* _Record excerpts_:
(** * FileUtils: the operation dispatcher and its error normalizer

    A shallow embedding of [src/file.utils.js] (class [FileUtilsError] and
    class [FileUtils]) together with a model of the platform it runs on:
    Node's [path.resolve] / [path.dirname], the promise API of [fs]
    ([access], [mkdir], [readFile], [writeFile], [unlink], [rm]) and the
    [download] method of an Express response.

    JavaScript's [async] functions are modelled in a state-and-exception
    monad over a [World] that holds the file tree, the working directory,
    the log of platform calls, the bytes streamed to responses and the
    requests those responses answer. *)

From Stdlib Require Import Strings.String Strings.Ascii Strings.Byte.
From stdpp Require Import base option list gmap strings.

* _Problem requirements_: The first line of the records begins the span, and the line containing "class [FileUtils]) together" ends it. Reproduce that span exactly, both ends included.

* _Exercise answer_:
(** * FileUtils: the operation dispatcher and its error normalizer

    A shallow embedding of [src/file.utils.js] (class [FileUtilsError] and
    class [FileUtils]) together with a model of the platform it runs on:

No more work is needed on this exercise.